:: DATA SUPPLIED

(** [Math.floor(N * u)] for a normal binary64 [u = M * 2^-E] below 1 is
    below [N]: in units of the last place of the rounded product, [N] is
    an integer above the exact product by at least half a unit, and by
    exactly half a unit only where the product has a digit less. *)
Lemma floor_product_below (N : Z) (M : positive) (E : Z) :
  1 <= N < 2 ^ 53 -> 2 ^ 52 <= Zpos M < 2 ^ 53 -> 53 <= E <= 1074 ->
  0 <= Binary64.floor_fraction (S754_finite false M (- E)) N < N.
Proof.
  intros HN HM HE. destruct (@of_Z_normal N HN) as (mz & s & Eof & Emz & Hs & Hmz).
  unfold Binary64.floor_fraction. rewrite Eof.
  unfold Binary64.mul, Binary64.prec, Binary64.emax, SFmul. cbn [xorb].
  set (P := (mz * M)%positive).
  assert (EP : Zpos P = Zpos mz * Zpos M) by (unfold P; apply Pos2Z.inj_mul).
  assert (HP : 2 ^ 104 <= Zpos P < 2 ^ 106).
  { rewrite EP.
    change (2 ^ 104) with (2 ^ 52 * 2 ^ 52). change (2 ^ 106) with (2 ^ 53 * 2 ^ 53).
    split; [apply Z.mul_le_mono_nonneg | apply Z.mul_lt_mono_nonneg]; lia. }
  pose proof (digits2_pos_bounds P) as [Dlo Dhi].
  set (d := Zpos (digits2_pos P)) in *.
  assert (Hd : d = 105 \/ d = 106).
  { assert (104 < d).
    { destruct (Z_lt_le_dec 104 d); [assumption|].
      assert (2 ^ d <= 2 ^ 104) by (apply Z.pow_le_mono_r; lia). lia. }
    assert (d - 1 < 106).
    { destruct (Z_lt_le_dec (d - 1) 106); [assumption|].
      assert (2 ^ 106 <= 2 ^ (d - 1)) by (apply Z.pow_le_mono_r; lia). lia. }
    lia. }
  assert (Hk : exists k : positive, d = 53 + Zpos k /\ (Zpos k = 52 \/ Zpos k = 53)).
  { destruct Hd as [-> | ->]; [exists 52%positive | exists 53%positive]; lia. }
  destruct Hk as (k & Edk & Hk).
  destruct (@binary_round_aux_nearest P (- s + - E) k)
    as (m' & e' & R & Eres & HR & Hme); [exact Edk | lia | lia |].
  rewrite Eres. cbn [Binary64.Math_floor cond_Zopp].
  set (j := s + E - Zpos k).
  assert (Hj : 0 <= j) by (unfold j; lia).
  set (J := 2 ^ j).
  set (T := 2 ^ Zpos k) in *.
  set (H := 2 ^ (Zpos k - 1)) in *.
  set (pE := 2 ^ E).
  assert (HJ : 0 < J) by (apply Z.pow_pos_nonneg; lia).
  assert (HT : 0 < T) by (apply Z.pow_pos_nonneg; lia).
  assert (HH : 0 < H) by (apply Z.pow_pos_nonneg; lia).
  assert (ETH : T = 2 * H).
  { unfold T, H. rewrite <- Z.pow_succ_r by lia. f_equal. lia. }
  assert (HpE : 2 ^ 53 <= pE) by (apply Z.pow_le_mono_r; lia).
  assert (F2 : Zpos mz * pE = N * J * T).
  { rewrite Emz. unfold pE, J, T, j.
    rewrite <- !Z.mul_assoc, <- !Z.pow_add_r by lia. do 2 f_equal. lia. }
  (* the floor of the result is [R / J] *)
  assert (Efloor : Z.shiftl (Zpos m') e' = R / J).
  { destruct Hme as [[-> ->] | [-> Hm']].
    - replace (- s + - E + Zpos k) with (- j) by (unfold j; lia).
      rewrite Z.shiftl_div_pow2 by lia. rewrite Z.opp_involutive. reflexivity.
    - destruct (Z.eq_dec j 0) as [Ej|Ej].
      + replace (- s + - E + Zpos k + 1) with 1 by (unfold j in Ej; lia).
        unfold J. rewrite Ej. change (2 ^ 0) with 1. rewrite Z.div_1_r.
        rewrite Z.shiftl_mul_pow2 by lia. change (2 ^ 1) with 2. lia.
      + replace (- s + - E + Zpos k + 1) with (- (j - 1)) by (unfold j; lia).
        rewrite Z.shiftl_div_pow2 by lia. rewrite Z.opp_involutive, <- Hm'.
        unfold J. replace j with (1 + (j - 1)) at 2 by lia.
        rewrite Z.pow_add_r by lia. change (2 ^ 1) with 2.
        rewrite Z.div_mul_cancel_l; [reflexivity | | lia].
        assert (0 < 2 ^ (j - 1)) by (apply Z.pow_pos_nonneg; lia). lia. }
  rewrite Efloor.
  set (Q := Zpos P / T) in *.
  assert (F3 : T * Q <= Zpos P < T * (Q + 1)).
  { unfold Q. split; [apply Z.mul_div_le; lia|].
    rewrite Z.mul_add_distr_l, Z.mul_1_r.
    pose proof (Z.mul_succ_div_gt (Zpos P) T HT). lia. }
  assert (HQ0 : 0 <= Q) by (unfold Q; apply Z.div_pos; lia).
  assert (HPlt : Zpos P < N * J * T).
  { rewrite <- F2, EP. apply Z.mul_lt_mono_pos_l; lia. }
  assert (HQlt : Q < N * J).
  { apply (Z.mul_lt_mono_pos_l T); [exact HT|]. lia. }
  assert (HRlt : 0 <= R < N * J).
  { destruct HR as [->|[-> Hodd]]; [lia|].
    split; [lia|].
    destruct (Z_lt_le_dec (Q + 1) (N * J)) as [|Hge]; [assumption|exfalso].
    assert (EQ : Q = N * J - 1) by lia.
    set (h := Zpos P / H) in *.
    assert (Eh2 : Q = h / 2).
    { unfold Q, h. rewrite ETH, Z.mul_comm, Z.div_div by lia. reflexivity. }
    assert (Eh : h = 2 * Q + 1).
    { rewrite Eh2. pose proof (Zdiv2_odd_eqn h) as Eqn. rewrite Hodd in Eqn.
      rewrite Z.div2_div in Eqn. lia. }
    assert (F4 : H * h <= Zpos P) by (unfold h; apply Z.mul_div_le; lia).
    assert (F5 : Zpos mz * (pE - Zpos M) <= H).
    { rewrite Eh, EQ, EP in F4. rewrite ETH in F2. lia. }
    assert (F6 : Zpos mz * 1 <= Zpos mz * (pE - Zpos M))
      by (apply Z.mul_le_mono_nonneg_l; lia).
    destruct Hk as [Hk|Hk].
    - assert (EH : H = 2 ^ 51) by (unfold H; rewrite Hk; reflexivity).
      change (2 ^ 52) with (2 * 2 ^ 51) in Hmz. lia.
    - assert (EH : H = 2 ^ 52) by (unfold H; rewrite Hk; reflexivity).
      assert (E1 : Zpos mz = 2 ^ 52) by lia.
      assert (Hd106 : d - 1 = 105) by lia.
      rewrite Hd106, EP, E1 in Dlo.
      change (2 ^ 105) with (2 ^ 52 * 2 ^ 53) in Dlo.
      apply Z.mul_le_mono_pos_l in Dlo; lia. }
  split.
  - apply Z.div_pos; lia.
  - apply Z.div_lt_upper_bound; [exact HJ|]. lia.
Qed.


Lemma floor_product_zero (n : Z) :
  1 <= n < 2 ^ 53 -> Binary64.floor_product (S754_zero false) n = 0.
Proof.
  intros Hn. destruct (@of_Z_normal n Hn) as (mz & s & Eof & _).
  unfold Binary64.floor_product. rewrite Eof. reflexivity.
Qed.

Lemma floor_product_comm (m : positive) (e n : Z) :
  1 <= n < 2 ^ 53 ->
  Binary64.floor_product (S754_finite false m e) n
  = Binary64.floor_fraction (S754_finite false m e) n.
Proof.
  intros Hn. destruct (@of_Z_normal n Hn) as (mz & s & Eof & _).
  unfold Binary64.floor_product, Binary64.floor_fraction. rewrite Eof.
  unfold Binary64.mul, SFmul. now rewrite Pos.mul_comm, Z.add_comm.
Qed.

(** X30: the index [Math.floor(Math.random() * indices.length)] as the
    code computes it, with the product rounded to binary64, is a valid
    position: for every random number in [0, 1) that is zero or normal and
    every length from 1 to 2^53 - 1 it is at least 0 and below the length,
    and it is the index the floor of the exact product gives for some
    number in [0, 1). *)
Theorem random_index_in_range (u : spec_float) (n : nat) :
  Binary64.unit_random u ->
  (1 <= n)%nat -> Z.of_nat n < 2 ^ 53 ->
  let index := Binary64.floor_product u (Z.of_nat n) in
  0 <= index < Z.of_nat n /\
  exists u' : Q,
    (0 <= u')%Q /\ (u' < 1)%Q /\ App.floor_scaled u' n = Z.to_nat index.
Proof.
  intros Hu Hn Hmax index.
  assert (HN : 1 <= Z.of_nat n < 2 ^ 53) by lia.
  assert (Hidx : 0 <= index < Z.of_nat n).
  { unfold index. destruct u as [[|]| | |[|] m e]; try contradiction.
    - rewrite floor_product_zero by exact HN. lia.
    - destruct Hu as [Hm He]. rewrite floor_product_comm by exact HN.
      replace e with (- - e) by lia. apply floor_product_below; lia. }
  split; [exact Hidx|].
  exists (Qmake index (Pos.of_nat n)). split; [|split].
  - unfold Qle. cbn [Qnum Qden]. lia.
  - unfold Qlt. cbn [Qnum Qden].
    replace (Zpos (Pos.of_nat n)) with (Z.of_nat n) by (destruct n; lia). lia.
  - rewrite <- (Z2Nat.id index) at 1 by lia.
    apply floor_scaled_onto. lia.
Qed.

(** The literal [0.4] stands for a number above 2/5: a random number
    between the two is "> 0.4" in exact arithmetic and not in the code. *)
Lemma literal_0_4_value :
  (2 / 5 < Binary64.to_R Binary64.literal_0_4 < 2 / 5 + / 10 ^ 16)%R.
Proof.
  unfold Binary64.to_R.
  let q := eval vm_compute in (Binary64.to_Q Binary64.literal_0_4) in
  change (Binary64.to_Q Binary64.literal_0_4) with q.
  unfold Q2R. cbn [Qnum Qden]. lra.
Qed.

::::

*EXERCISE*: What do the lines above say from the one containing "destruct (@binary_round_aux_nearest P" down to the one containing "set (J := 2 ^ j)."? Return them exactly, both end lines included, and only them.

*ANSWER BOX*:
  destruct (@binary_round_aux_nearest P (- s + - E) k)
    as (m' & e' & R & Eres & HR & Hme); [exact Edk | lia | lia |].
  rewrite Eres. cbn [Binary64.Math_floor cond_Zopp].
  set (j := s + E - Zpos k).
  assert (Hj : 0 <= j) by (unfold j; lia).
  set (J := 2 ^ j).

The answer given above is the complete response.